**TASK GOAL**
Using the records below, quote only the span that opens with the line containing "(victim : nat)." and closes with the line containing "Definition IsRegisteredForComponent (ent", exactly and inclusively.

[Stored entries]

(** * The entity-component runtime: pools, component base, library components

    A shallow embedding of
    - [include/entity/component.h]            (the [Component<T>] adapter),
    - [include/entity/component_interface.h]  (the type-erased interface),
    - [component_library/src/physics.cpp], [rendermesh.cpp], [graph.cpp]
      (three concrete components),
    together with a model of the slot pool and of the entity index table
    they are written against. *)

From Stdlib Require Import ZArith Lia Floats.SpecFloat.
From stdpp Require Import base option functions list strings.

Open Scope nat_scope.

(** ** Pool-backed storage *)

(** Where a fresh element is spliced into the iteration order
    ([AllocationLocation], the second argument of [Component::AddEntity]). *)
Inductive AllocationLocation := kAddToFront | kAddToBack.

Section VectorPool.
Context {T : Type}.

(** Modelled from the spec: the slot of a [VectorPool<T>]
    ([entity/vector_pool.h] is not among the sources).  A slot is either
    free, linked into the free list, or occupied, holding one payload and
    the backward and forward links of the iteration order.  A link [None]
    stands for the end of a list. *)
Inductive Slot :=
| FreeSlot (next_free : option nat)
| UsedSlot (payload : T) (prev next : option nat).

(** Modelled from the spec: [VectorPool<T>], a growable array of slots
    addressed by index, the two ends of the doubly-linked list of occupied
    slots and the head of the free list. *)
Record VectorPool := mkPool {
  elements : list Slot;
  first_used : option nat;
  last_used : option nat;
  first_free : option nat
}.

Definition empty_pool : VectorPool := mkPool [] None None None.

Definition set_next (n : option nat) (s : Slot) : Slot :=
  match s with
  | UsedSlot d pr _ => UsedSlot d pr n
  | FreeSlot f => FreeSlot f
  end.

Definition set_prev (pr : option nat) (s : Slot) : Slot :=
  match s with
  | UsedSlot d _ n => UsedSlot d pr n
  | FreeSlot f => FreeSlot f
  end.

Definition set_payload (d : T) (s : Slot) : Slot :=
  match s with
  | UsedSlot _ pr n => UsedSlot d pr n
  | FreeSlot f => FreeSlot f
  end.

(** [link_next p i n]: make [n] the successor of [i]; the successor of
    "no element" is the front of the list. *)
Definition link_next (p : VectorPool) (i n : option nat) : VectorPool :=
  match i with
  | None => mkPool (elements p) n (last_used p) (first_free p)
  | Some i =>
      mkPool (alter (set_next n) i (elements p))
             (first_used p) (last_used p) (first_free p)
  end.

(** [link_prev p i pr]: make [pr] the predecessor of [i]; the predecessor
    of "no element" is the back of the list. *)
Definition link_prev (p : VectorPool) (i pr : option nat) : VectorPool :=
  match i with
  | None => mkPool (elements p) (first_used p) pr (first_free p)
  | Some i =>
      mkPool (alter (set_prev pr) i (elements p))
             (first_used p) (last_used p) (first_free p)
  end.

(** Modelled from the spec: [GetElementData], the spec's [get(handle)]:
    the payload, or null when the slot is free or out of range. *)
Definition GetElementData (p : VectorPool) (index : nat) : option T :=
  match elements p !! index with
  | Some (UsedSlot d _ _) => Some d
  | _ => None
  end.

(** Writing through the pointer returned by [GetElementData]. *)
Definition SetElementData (p : VectorPool) (index : nat) (d : T)
  : VectorPool :=
  mkPool (alter (set_payload d) index (elements p))
         (first_used p) (last_used p) (first_free p).

(** Modelled from the spec: the slot a new element goes to: the head of
    the free list when there is one, the end of the grown array
    otherwise.  Returns the index and the pool with the slot taken. *)
Definition take_slot (p : VectorPool) : nat * VectorPool :=
  match first_free p with
  | Some i =>
      match elements p !! i with
      | Some (FreeSlot nf) =>
          (i, mkPool (elements p) (first_used p) (last_used p) nf)
      | _ =>
          (length (elements p),
           mkPool (elements p ++ [FreeSlot None])
                  (first_used p) (last_used p) (first_free p))
      end
  | None =>
      (length (elements p),
       mkPool (elements p ++ [FreeSlot None])
              (first_used p) (last_used p) (first_free p))
  end.

(** Modelled from the spec: [GetNewElement(alloc_location)], the spec's
    [allocate(placement)]: always succeeds, the new element holds a
    default-constructed payload [init] and is spliced in at the chosen
    end of the iteration order. *)
Definition GetNewElement (init : T) (loc : AllocationLocation)
    (p : VectorPool) : nat * VectorPool :=
  let '(index, p1) := take_slot p in
  match loc with
  | kAddToFront =>
      let old := first_used p1 in
      let p2 := mkPool (<[index := UsedSlot init None old]> (elements p1))
                       (first_used p1) (last_used p1) (first_free p1) in
      let p3 := link_prev p2 old (Some index) in
      (index, mkPool (elements p3) (Some index) (last_used p3)
                     (first_free p3))
  | kAddToBack =>
      let old := last_used p1 in
      let p2 := mkPool (<[index := UsedSlot init old None]> (elements p1))
                       (first_used p1) (last_used p1) (first_free p1) in
      let p3 := link_next p2 old (Some index) in
      (index, mkPool (elements p3) (first_used p3) (Some index)
                     (first_free p3))
  end.

(** Modelled from the spec: [FreeElement(index)], the spec's
    [free(handle)]: unlinks the slot from the iteration order and pushes
    it onto the free list; a no-op when the slot is already free or out
    of range. *)
Definition FreeElement (p : VectorPool) (index : nat) : VectorPool :=
  match elements p !! index with
  | Some (UsedSlot _ pr nx) =>
      let p1 := link_prev (link_next p pr nx) nx pr in
      mkPool (<[index := FreeSlot (first_free p1)]> (elements p1))
             (first_used p1) (last_used p1) (Some index)
  | _ => p
  end.

(** Iterators: the index of the current slot, [None] for [end()]. *)
Definition Iterator := option nat.

Definition pool_begin (p : VectorPool) : Iterator := first_used p.
Definition pool_end : Iterator := None.

(** [++iter]. *)
Definition iter_next (p : VectorPool) (it : Iterator) : Iterator :=
  match it with
  | Some i =>
      match elements p !! i with
      | Some (UsedSlot _ _ nx) => nx
      | _ => None
      end
  | None => None
  end.

(** Modelled from the spec: [FreeElement(iter)]: frees the element under
    the iterator and returns the iterator to the element after it. *)
Definition FreeElementIter (p : VectorPool) (it : Iterator)
  : VectorPool * Iterator :=
  match it with
  | Some i => (FreeElement p i, iter_next p it)
  | None => (p, None)
  end.

(** The iteration order: the indices met from [begin()] by [++]. *)
Fixpoint order_from (fuel : nat) (slots : list Slot) (it : Iterator)
  : list nat :=
  match fuel, it with
  | S fuel, Some i =>
      match slots !! i with
      | Some (UsedSlot _ _ nx) => i :: order_from fuel slots nx
      | _ => []
      end
  | _, _ => []
  end.

Definition order (p : VectorPool) : list nat :=
  order_from (length (elements p)) (elements p) (first_used p).

(** Modelled from the spec: [Size()].  [Component::GetComponentData]
    range-checks a slot index against it, so it is the extent of the
    backing array, free slots included. *)
Definition Size (p : VectorPool) : nat := length (elements p).

(** Modelled from the spec: the spec's [size()], the count of occupied
    slots. *)
Definition active_count (p : VectorPool) : nat := length (order p).

End VectorPool.

Arguments Slot : clear implicits.
Arguments VectorPool : clear implicits.

(** The links of a slot, its payload forgotten. *)
Definition slot_shape {T} (s : Slot T) : Slot unit :=
  match s with
  | FreeSlot nf => FreeSlot nf
  | UsedSlot _ pr nx => UsedSlot tt pr nx
  end.

(** The linked structure of a pool: which slots are occupied and how they
    are chained, whatever they hold. *)
Definition pool_shape {T} (p : VectorPool T) : VectorPool unit :=
  mkPool (slot_shape <$> elements p) (first_used p) (last_used p) (first_free p).

(** Representation invariant of a pool: [xs] is the iteration order and
    [fs] the free list. *)
Section Representation.
Context {T : Type}.
Implicit Types (slots : list (Slot T)) (xs fs : list nat).

Definition hd_or (qn : option nat) xs : option nat :=
  match xs with [] => qn | x :: _ => Some x end.

Definition last_or (pp : option nat) xs : option nat :=
  match list.last xs with Some x => Some x | None => pp end.

(** [dseg slots pp xs qn]: the slots [xs] are occupied and doubly linked
    in this order, the first one back to [pp], the last one on to [qn]. *)
Fixpoint dseg slots (pp : option nat) xs (qn : option nat) : Prop :=
  match xs with
  | [] => True
  | x :: xs' =>
      (∃ d, slots !! x = Some (UsedSlot d pp (hd_or qn xs')))
      ∧ dseg slots (Some x) xs' qn
  end.

(** [fseg slots fs]: the slots [fs] are free and chained in this order. *)
Fixpoint fseg slots fs : Prop :=
  match fs with
  | [] => True
  | f :: fs' => slots !! f = Some (FreeSlot (head fs')) ∧ fseg slots fs'
  end.

Record represents (p : VectorPool T) xs fs : Prop := mkRep {
  rep_first : first_used p = head xs;
  rep_last : last_used p = list.last xs;
  rep_used : dseg (elements p) None xs None;
  rep_nodup : NoDup xs;
  rep_cover : ∀ i d pr nx,
      elements p !! i = Some (UsedSlot d pr nx) → i ∈ xs;
  rep_free_head : first_free p = head fs;
  rep_free : fseg (elements p) fs;
  rep_free_nodup : NoDup fs
}.

(** A pool is well formed when its links spell out some iteration order
    and some free list. *)
Definition pool_wf (p : VectorPool T) : Prop := ∃ xs fs, represents p xs fs.
End Representation.

(** ** Entities and the component base *)

Definition ComponentId := nat.
Definition ComponentIndex := nat.

(** An entity handle: the index of the entity's slot in the entity pool. *)
Definition EntityRef := nat.

(** Modelled from the spec: [Entity] ([entity/entity.h] is not among the
    sources): for every component type id, the unused marker or the slot
    index of the entity's data in that component's pool. *)
Definition Entity := ComponentId → ComponentIndex.

(** Ghost state: the calls [Component<T>] makes, in the order it makes
    them. *)
Inductive Event :=
| EvGetNewElement (c : ComponentId) (index : nat)
| EvSetComponentDataIndex (e : EntityRef) (c : ComponentId) (v : ComponentIndex)
| EvInitEntity (c : ComponentId) (e : EntityRef)
| EvCleanupEntity (c : ComponentId) (e : EntityRef)
| EvFreeElement (c : ComponentId) (index : nat).

(** What stops a call short of returning. *)
Inductive Fault :=
| NullPointer       (* a null pointer or a freed slot is dereferenced *)
| AssertionFailed   (* an [assert] does not hold *)
| OutOfBounds       (* an array is indexed outside its bounds *)
| OutOfFuel.        (* the bound on nested calls or loop rounds is reached *)

(** What the body of a loop over a pool does at the element it visits. *)
Inductive Step :=
| Advance
| RemoveCurrent
| RemoveOther (victim : nat).

Inductive Result (W A : Type) :=
| Ok (a : A) (w : W)
| Err (f : Fault).
Arguments Ok {W A} a w.
Arguments Err {W A} f.

Section Framework.
Context {T Aux : Type}.

(** [kUnusedComponentIndex] of [entity/entity_common.h], which is not
    among the sources. *)
Variable kUnusedComponentIndex : ComponentIndex.

(** Modelled from the spec: the three accessors of [Entity]. *)
Definition IsRegisteredForComponent (ent : Entity) (c : ComponentId) : bool :=
  bool_decide (ent c ≠ kUnusedComponentIndex).

(** [Component<T>::ComponentData]: the payload and the handle of the
    entity that owns it; [None] is the default-constructed handle. *)
Record ComponentData := mkComponentData {
  entity : option EntityRef;
  data : T
}.

(** The entity manager's world: the entities, the pool of every component
    instance, whatever else the concrete components keep, and the ghost
    log. *)
Record World := mkWorld {
  entities : EntityRef → Entity;
  pools : ComponentId → VectorPool ComponentData;
  aux : Aux;
  trace : list Event
}.

(** Code runs on the world and returns a value or stops at a fault. *)
Definition M (A : Type) : Type := World → Result World A.

#[global] Instance M_ret : MRet M := λ A a w, Ok a w.
#[global] Instance M_bind : MBind M := λ A B k m w,
  match m w with
  | Ok a w' => k a w'
  | Err f => Err f
  end.

Definition fail {A} (f : Fault) : M A := λ _, Err f.
Definition get_world : M World := λ w, Ok w w.

Definition log (ev : Event) : M unit := λ w,
  Ok tt (mkWorld (entities w) (pools w) (aux w) (trace w ++ [ev])).

Definition set_pool (c : ComponentId) (p : VectorPool ComponentData)
  : M unit := λ w,
  Ok tt (mkWorld (entities w) (<[c := p]> (pools w)) (aux w) (trace w)).

(** [entity->SetComponentDataIndex(c, v)]. *)
Definition SetComponentDataIndex (e : EntityRef) (c : ComponentId)
    (v : ComponentIndex) : M unit := λ w,
  Ok tt (mkWorld (<[e := <[c := v]> (entities w e)]> (entities w))
                 (pools w) (aux w)
                 (trace w ++ [EvSetComponentDataIndex e c v])).

(** What [Component<T>] does with no more than its type id
    ([GetComponentId()] is static). *)
Section Storage.
Variable c : ComponentId.

Definition component_data_ (w : World) : VectorPool ComponentData :=
  pools w c.

Definition GetComponentDataIndex (e : EntityRef) (w : World)
  : ComponentIndex :=
  entities w e c.

(** A [T*] into the pool is the index of the slot it points into;
    [None] is [nullptr]. *)
Definition GetComponentDataAt (data_index : nat) (w : World)
  : option nat :=
  if decide (data_index = kUnusedComponentIndex) then None
  else match GetElementData (component_data_ w) data_index with
       | Some _ => Some data_index
       | None => None
       end.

**RESULT**
| RemoveOther (victim : nat).

Inductive Result (W A : Type) :=
| Ok (a : A) (w : W)
| Err (f : Fault).
Arguments Ok {W A} a w.
Arguments Err {W A} f.

Section Framework.
Context {T Aux : Type}.

(** [kUnusedComponentIndex] of [entity/entity_common.h], which is not
    among the sources. *)
Variable kUnusedComponentIndex : ComponentIndex.

(** Modelled from the spec: the three accessors of [Entity]. *)
Definition IsRegisteredForComponent (ent : Entity) (c : ComponentId) : bool :=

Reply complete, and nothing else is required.